## [Task goal]
List all the lines in these records that hold "checkpointer".

[Dataset items]
+===+

(** * The Cardano assistant's conversation loop

    A shallow embedding of [workflow/agents/cardano_agent.py]: the agent
    state, the two graph nodes ([call_model], the tool node), the routing
    function [should_continue], the compiled graph with its in-memory
    checkpointer, new-thread detection, [chat] and its callers; and of the
    test script [test_agents.py] with the configuration module it reads.

    The agent is built on an orchestration framework whose sources are not
    part of the repository.  Its behaviour is modelled as far as the program
    relies on it:
    - the model client is a function of the transcript it is sent; it
      answers with an assistant message or raises;
    - the [add_messages] reducer of the [messages] channel: every message
      handed to it here is new (it carries a fresh identifier), so the
      reducer appends;
    - the checkpointer: a dictionary from thread key to the saved channel
      values, written once the input has been applied and after every
      completed step.  A run of the graph files its checkpoints under the
      thread identifier of its configuration, which the run loop replaces
      by its [str] when it is truthy and not a string; [get_state] looks
      the identifier up as it is given.  Keys are compared as Python
      compares them, so the integer 0 and the string "0" differ;
    - the prebuilt tool node: it answers the calls of the latest assistant
      message with one tool message per call, in order, each carrying the
      identifier of its call; a failure the node handles becomes the text
      of the tool message, any other exception of a tool ends the step;
    - the execution of the graph as declared by [_build_graph].  The
      program sets no bound on the number of steps, so the framework's
      default recursion limit of 25 applies: a run that has not ended
      after 25 steps is stopped after one more step, with
      [GraphRecursionError]. *)

From stdpp Require Import base option list strings pretty gmap fin_maps.
From Stdlib Require Import ZArith Lia.

(** ** Python values used as dictionary keys, exceptions *)

Module Py.

(** The values a thread identifier can take at run time.  [chat] is
    annotated [thread_id: int]; [str(thread_id)] is a string. *)
Inductive PyVal : Type :=
| PyInt (z : Z)
| PyStr (s : string).

#[global] Instance PyVal_eq_dec : EqDecision PyVal.
Proof. solve_decision. Defined.

#[global] Instance PyVal_countable : Countable PyVal.
Proof.
  refine (inj_countable'
            (fun v => match v with PyInt z => inl z | PyStr s => inr s end)
            (fun x => match x with inl z => PyInt z | inr s => PyStr s end) _).
  intros []; reflexivity.
Defined.

(** [str(v)]: decimal rendering of an integer, identity on a string. *)
Definition py_str (v : PyVal) : string :=
  match v with
  | PyInt z => pretty z
  | PyStr s => s
  end.

(** An exception instance: its class and [str(e)]. *)
Record PyException : Type := mkExc { exc_class : string; exc_str : string }.

Definition IndexError : PyException :=
  mkExc "IndexError" "list index out of range".

Definition ValueError (msg : string) : PyException := mkExc "ValueError" msg.

(** Computations that return or raise. *)
Inductive Exc (A : Type) : Type :=
| Return (a : A)
| Raise (e : PyException).
Arguments Return {A} a.
Arguments Raise {A} e.

#[global] Instance Exc_ret : MRet Exc := fun A a => Return a.
#[global] Instance Exc_bind : MBind Exc := fun A B f m =>
  match m with
  | Return a => f a
  | Raise e => Raise e
  end.

(** [l[-1]] *)
Definition py_last {A : Type} (l : list A) : Exc A :=
  match last l with
  | Some x => Return x
  | None => Raise IndexError
  end.

End Py.
Import Py.

(** ** Messages and the agent state *)

Record ToolCall : Type := mkToolCall {
  tc_name : string;
  tc_args : string;
  tc_id : string
}.

#[global] Instance ToolCall_eq_dec : EqDecision ToolCall.
Proof. solve_decision. Defined.

Inductive Message : Type :=
| SystemMessage (content : string)
| HumanMessage (content : string)
| AIMessage (content : string) (tool_calls : list ToolCall)
| ToolMessage (content : string) (name : string) (tool_call_id : string).
(** C3. On the cluster backend (['euler']) a poll marks the step under
    the cursor done only if that step was dispatched, its log file exists
    and does not hold the lock-error text, and the scheduler report
    [lsf.o<job_id>] exists in the working directory. So when the report is
    absent the step stays not done, however complete the log looks. *)
Theorem cluster_step_done_only_with_report
    (t : Task.t) (w : World) (step step' : Step.t) :
  Task.exec_option t = "euler" ->
  Task.steps t !! Task.step_iterator t = Some step ->
  Step.done step = false ->
  Task.steps (execute_step run_process splitext_root (t, w)).2.1
    !! Task.step_iterator t = Some step' ->
  Step.done step' = true ->
  Step.in_progress step = true
  /\ exists log content job_id,
       step_log_file_name splitext_root step = Some log
       /\ fs w !! log = Some (File content)
       /\ str_in error_syndrome content = false
       /\ Step.job_id step = Some job_id
       /\ is_Some (fs w !! ("lsf.o" +:+ job_id)).
Proof.
  intros Heuler Hstep Hdone Hstep' Hdone'.
  (* the flag is still false wherever the poll leaves the task as it was *)
  assert (Hsame :
    (execute_step run_process splitext_root (t, w)).2.1 = t -> False).
  { intros E. rewrite E in Hstep'. congruence. }
  assert (Hkeeps :
    keeps_done (t, w) (execute_step run_process splitext_root (t, w)).2
    -> False).
  { intros [_ E]. simpl in E. rewrite Hstep, Hstep' in E. simpl in E.
    congruence. }
  destruct (String.eqb (Step.step_type step) "Python") eqn:Hpy.
  { pose proof (execute_step_footprint t w) as Hfoot.
    rewrite Hstep, Hdone, Hpy in Hfoot. destruct Hfoot as [w' E].
    rewrite E in Hstep'. simpl in Hstep'. rewrite next_step_steps in Hstep'.
    congruence. }
  revert Hstep' Hsame Hkeeps. unfold execute_step.
  rewrite bind_self, Hstep, bind_ret, Hdone, Hpy, log_file_name_resolved.
  destruct (step_log_file_name splitext_root step) as [log|] eqn:Hlog;
    [|intros _ Hsame _; by destruct Hsame].
  cbn [not_none]. rewrite bind_ret.
  destruct (Step.in_progress step) eqn:Hprogress; cbn [negb].
  2:{ intros _ _ Hkeeps. exfalso. apply Hkeeps.
      lazymatch goal with
      | |- keeps_done (t, w) (?m (t, w)).2 =>
          cut (stable keeps_done m); [intros Hst; exact (Hst (t, w))|]
      end.
      repeat keeps_done_step. }
  intros H1 H2 H3. split; [done|]. revert H1 H2 H3.
  rewrite (bind_io_val (os_path_exists log) _ t w w
             (bool_decide (is_Some (fs w !! log)))) by done.
  destruct (fs w !! log) as [[content| |]|] eqn:Hfile.
  - rewrite bool_decide_eq_true_2 by eauto.
    rewrite (bind_io_val _ _ t w w _ (find_lock_error_syndrome_file _ _ _ Hfile)).
    destruct (str_in error_syndrome content) eqn:Hlock; cbn [negb].
    + intros _ _ Hkeeps. exfalso. apply Hkeeps.
      lazymatch goal with
      | |- keeps_done (t, w) (?m (t, w)).2 =>
          cut (stable keeps_done m); [intros Hst; exact (Hst (t, w))|]
      end.
      repeat keeps_done_step.
    + rewrite Heuler. change (String.eqb "euler" "local") with false. cbv iota.
      destruct (Step.job_id step) as [job_id|] eqn:Hjob;
        [|intros _ Hsame _; by destruct Hsame].
      cbn [not_none]. rewrite bind_ret.
      rewrite (bind_io_val (os_path_exists ("lsf.o" +:+ job_id)) _ t w w
                 (bool_decide (is_Some (fs w !! ("lsf.o" +:+ job_id)))))
        by done.
      destruct (fs w !! ("lsf.o" +:+ job_id)) as [report|] eqn:Hreport.
      * intros _ _ _. exists log, content, job_id. eauto.
      * rewrite bool_decide_eq_false_2 by (by intros [? ?]).
        intros _ Hsame _. by destruct Hsame.
  - rewrite bool_decide_eq_true_2 by eauto.
    rewrite (bind_io_exn (find_lock_error_syndrome log) _ t w w
               UnicodeDecodeError).
    + intros _ Hsame _. by destruct Hsame.
    + unfold find_lock_error_syndrome, bind, open_readlines. by rewrite Hfile.
  - rewrite bool_decide_eq_true_2 by eauto.
    rewrite (bind_io_exn (find_lock_error_syndrome log) _ t w w IsADirectoryError).
    + intros _ Hsame _. by destruct Hsame.
    + unfold find_lock_error_syndrome, bind, open_readlines. by rewrite Hfile.
  - rewrite bool_decide_eq_false_2 by (by intros [? ?]).
    intros _ Hsame _. by destruct Hsame.
Qed.


End EngineProperties.

(* ------------------------------------------------------------------ *)
(** ** Python steps *)

Example plot_task_built :
  Task.add_python_step "plot_optimization_results_chip" "Plot Opti"
    failing_callable []
    (Task.init "chip" "local" (Some "chip") (Some "ansysedt.exe") false)
  = Val plot_task.
Proof. reflexivity. Qed.

(** Whatever its callable does, a Python step is run, its failure is
    reported and swallowed, and [next_step] follows; the list of steps is
    not touched. *)
Lemma execute_step_python
    (run_process :
       string -> option string -> gmap string node -> gmap string node * string)
    (splitext_root : string -> string)
    (t : Task.t) (w : World) (step : Step.t) :
  Task.steps t !! Task.step_iterator t = Some step ->
  Step.done step = false ->
  Step.step_type step = "Python" ->
  exists w',
    execute_step run_process splitext_root (t, w)
    = (Val tt, (Task.next_step t, w'))
    /\ Task.steps (Task.next_step t) = Task.steps t.
Proof.
  intros Hstep Hdone Hpy.
  pose proof (execute_step_footprint run_process splitext_root t w) as H.
  rewrite Hstep, Hdone, Hpy in H. destruct H as [w' H].
  exists w'. split; [exact H|].
  unfold Task.next_step. by destruct (_ =? _)%nat.
Qed.

(** C5 fails on the code. The first poll of [report_task] runs the failing
    callable of its Python step, reports the failure and moves the cursor
    to the next step, but the step is not marked done: its flag is still
    false and [report_state] shows it as [X]. *)
Theorem python_step_left_not_done :
  execute_step idle_process splitext_root_plain (report_task, empty_world)
  = (Val tt,
     (Task.set_step_iterator 1 report_task,
      mkWorld ∅
        [Update "Executing python step: plot_optimization_results_chip";
         Update "Error for optimization plotting"] []))
  /\ Step.done <$> Task.steps (Task.set_step_iterator 1 report_task)
     = [false; false]
  /\ Task.report_state (Task.set_step_iterator 1 report_task)
     = "chip|Plot Opti|X|Export|X|".
Proof. by vm_compute. Qed.

(** C1, as the specification words it, fails: after one poll of
    [plot_task] the task is done, while the cursor still addresses the last
    step, not a position past it, and that step is not done. *)
Lemma task_done_last_step_not_done_counterexample :
  Task.done plot_task = false
  /\ Task.done
       (execute_step idle_process splitext_root_plain
          (plot_task, empty_world)).2.1 = true
  /\ Task.step_iterator
       (execute_step idle_process splitext_root_plain
          (plot_task, empty_world)).2.1 = 0%nat
  /\ Step.done <$>
       Task.steps (execute_step idle_process splitext_root_plain
                     (plot_task, empty_world)).2.1
     = [false].
Proof. by vm_compute. Qed.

+===+

## [Finished exercise]
    checkpointer, new-thread detection, [chat] and its callers; and of the
    - the checkpointer: a dictionary from thread key to the saved channel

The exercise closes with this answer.